═══ The data

(* ===== verification/SelectModules.v ===== *)
(** * Selection of modules

    [manager/controllers/app/select_modules.go]: the search for data paths from a
    data source to a workload through the capabilities of the deployed modules,
    and the validation of a path (governance actions, clusters, storage). *)
From stdpp Require Import base gmap strings list numbers.
From Stdlib Require Import Ascii.
From S2P Require Import Prelude GoStrings Types External Utils Policy AdminConfig.

(** ** Data *)

Record DataInfo := mkDataInfo {
  DataDetails : GetAssetResponse;
  Context : DataContext;
  Configuration : EvaluatorOutput;
  WorkloadCluster : Cluster;
  Actions : list Action
}.

Definition Transform : string := "transform".

Record Node := mkNode { node_Connection : option InterfaceDetails; Virtual : bool }.

Record Edge := mkEdge {
  edge_Source : option Node;
  edge_Sink : option Node;
  edge_Module : FybrikModule;
  edge_CapabilityIndex : nat
}.

Record ResolvedEdge := mkResolvedEdge {
  resolved_Edge : Edge;
  resolved_Actions : list Action;
  resolved_Cluster : string;
  resolved_StorageAccountRegion : string
}.

(** [Solution.DataPath] *)
Notation Solution := (list ResolvedEdge).

(** The part of [PlotterGenerator] the selection uses. *)
Record Generator := mkGenerator {
  gen_Modules : gmap string FybrikModule;
  gen_Clusters : list Cluster;
  gen_PolicyManager : PolicyManager;
  gen_StorageAccountRegions : list string
}.

#[export] Instance Node_eq_dec : EqDecision Node.
Proof. solve_decision. Defined.
#[export] Instance Edge_eq_dec : EqDecision Edge.
Proof. solve_decision. Defined.
#[export] Instance ResolvedEdge_eq_dec : EqDecision ResolvedEdge.
Proof. solve_decision. Defined.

══════

Without changing a word, restate the whole listing.

(* ===== verification/SelectModules.v ===== *)
(** * Selection of modules

    [manager/controllers/app/select_modules.go]: the search for data paths from a
    data source to a workload through the capabilities of the deployed modules,
    and the validation of a path (governance actions, clusters, storage). *)
From stdpp Require Import base gmap strings list numbers.
From Stdlib Require Import Ascii.
From S2P Require Import Prelude GoStrings Types External Utils Policy AdminConfig.

(** ** Data *)

Record DataInfo := mkDataInfo {
  DataDetails : GetAssetResponse;
  Context : DataContext;
  Configuration : EvaluatorOutput;
  WorkloadCluster : Cluster;
  Actions : list Action
}.

Definition Transform : string := "transform".

Record Node := mkNode { node_Connection : option InterfaceDetails; Virtual : bool }.

Record Edge := mkEdge {
  edge_Source : option Node;
  edge_Sink : option Node;
  edge_Module : FybrikModule;
  edge_CapabilityIndex : nat
}.

Record ResolvedEdge := mkResolvedEdge {
  resolved_Edge : Edge;
  resolved_Actions : list Action;
  resolved_Cluster : string;
  resolved_StorageAccountRegion : string
}.

(** [Solution.DataPath] *)
Notation Solution := (list ResolvedEdge).

(** The part of [PlotterGenerator] the selection uses. *)
Record Generator := mkGenerator {
  gen_Modules : gmap string FybrikModule;
  gen_Clusters : list Cluster;
  gen_PolicyManager : PolicyManager;
  gen_StorageAccountRegions : list string
}.

#[export] Instance Node_eq_dec : EqDecision Node.
Proof. solve_decision. Defined.
#[export] Instance Edge_eq_dec : EqDecision Edge.
Proof. solve_decision. Defined.
#[export] Instance ResolvedEdge_eq_dec : EqDecision ResolvedEdge.
Proof. solve_decision. Defined.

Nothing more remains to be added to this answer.